(** * Schema-driven document generator and bounded key cache (load_test.py)

    A shallow embedding of [src/load_test.py]: the [SchemaField] descriptor,
    the [SchemaGenerator] (per-field counters, cyclic pools, seeded prefix),
    and the four tasks of [MongoSampleUser] with its cache of record ids.

    Python objects are embedded as values of [pyval]; mutation of [self] and
    of the module-level random generator is explicit state passing through a
    state-and-exception monad in which a raised exception keeps the
    mutations made before it, as in Python. *)

From Stdlib Require Import ZArith NArith List String Ascii Bool Lia.
From Stdlib Require Import Sorting.Permutation Sorting.Sorted.
Import ListNotations.

Local Open Scope string_scope.
Local Open Scope list_scope.
Local Open Scope Z_scope.

#[local] Set Warnings "-register-all".

(** ** Python values *)

(** The values that [json.load] and the generator produce.  JSON objects
    have string keys.  JSON numbers with a fraction or an exponent (Python
    [float]) are not represented.  [PyDatetime] stands for the
    [datetime] objects the faker returns, identified by a timestamp. *)
Inductive pyval : Type :=
| PyNone
| PyBool (b : bool)
| PyInt (z : Z)
| PyStr (s : string)
| PyList (l : list pyval)
| PyDict (d : list (string * pyval))
| PyDatetime (t : Z).

(** The built-in exception classes the modelled code can raise. *)
Inductive exn : Type :=
| TypeError
| KeyError
| IndexError
| AttributeError
| ValueError
| RuntimeError
| ValidationError
| OverflowError.

Inductive result (A : Type) : Type :=
| Ok (a : A)
| Raise (e : exn).
Arguments Ok {A} a.
Arguments Raise {A} e.

(** [bool(v)] and the test of [if v:]. *)
Definition truthy (v : pyval) : bool :=
  match v with
  | PyNone => false
  | PyBool b => b
  | PyInt z => negb (z =? 0)
  | PyStr s => match s with EmptyString => false | _ => true end
  | PyList l => match l with [] => false | _ => true end
  | PyDict d => match d with [] => false | _ => true end
  | PyDatetime _ => true
  end.

(** [v is None] *)
Definition is_none (v : pyval) : bool :=
  match v with
  | PyNone => true
  | _ => false
  end.

(** [v == 'literal'] for a string literal: only a [str] can be equal. *)
Definition eq_str (v : pyval) (lit : string) : bool :=
  match v with
  | PyStr s => String.eqb s lit
  | _ => false
  end.

(** Lists and dicts are unhashable and cannot be dictionary keys. *)
Definition hashable (v : pyval) : bool :=
  match v with
  | PyList _ | PyDict _ => false
  | _ => true
  end.

(** Equality of hashable keys.  [bool] is a subclass of [int]:
    [True == 1] and [False == 0], with equal hashes. *)
Definition key_eqb (a b : pyval) : bool :=
  match a, b with
  | PyNone, PyNone => true
  | PyBool x, PyBool y => Bool.eqb x y
  | PyBool x, PyInt y | PyInt y, PyBool x => (if x then 1 else 0) =? y
  | PyInt x, PyInt y => x =? y
  | PyStr x, PyStr y => String.eqb x y
  | PyDatetime x, PyDatetime y => x =? y
  | _, _ => false
  end.

(** ** The state-and-exception monad *)

Definition M (S A : Type) : Type := S -> result A * S.

Definition ret {S A} (a : A) : M S A := fun s => (Ok a, s).

Definition raise {S A} (e : exn) : M S A := fun s => (Raise e, s).

Definition bind {S A B} (m : M S A) (k : A -> M S B) : M S B :=
  fun s =>
    match m s with
    | (Ok a, s') => k a s'
    | (Raise e, s') => (Raise e, s')
    end.

Definition get {S} : M S S := fun s => (Ok s, s).

Definition put {S} (s : S) : M S unit := fun _ => (Ok tt, s).

Definition modify {S} (f : S -> S) : M S unit := fun s => (Ok tt, f s).

(** A pure computation that may raise. *)
Definition lift {S A} (r : result A) : M S A := fun s => (r, s).

Declare Scope py_scope.
Delimit Scope py_scope with py.
Notation "x <- m ;; k" := (bind m (fun x => k))
  (at level 61, m at next level, right associativity) : py_scope.
Notation "m ;;; k" := (bind m (fun _ => k))
  (at level 61, right associativity) : py_scope.
Local Open Scope py_scope.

☆ ☆ ☆ ☆ ☆

The problem –
Write out exactly those lines running from the line with "Delimit Scope py_scope with py." to the end of the data above, the first and last included.

Response area –
Delimit Scope py_scope with py.
Notation "x <- m ;; k" := (bind m (fun x => k))
  (at level 61, m at next level, right associativity) : py_scope.
Notation "m ;;; k" := (bind m (fun _ => k))
  (at level 61, right associativity) : py_scope.
Local Open Scope py_scope.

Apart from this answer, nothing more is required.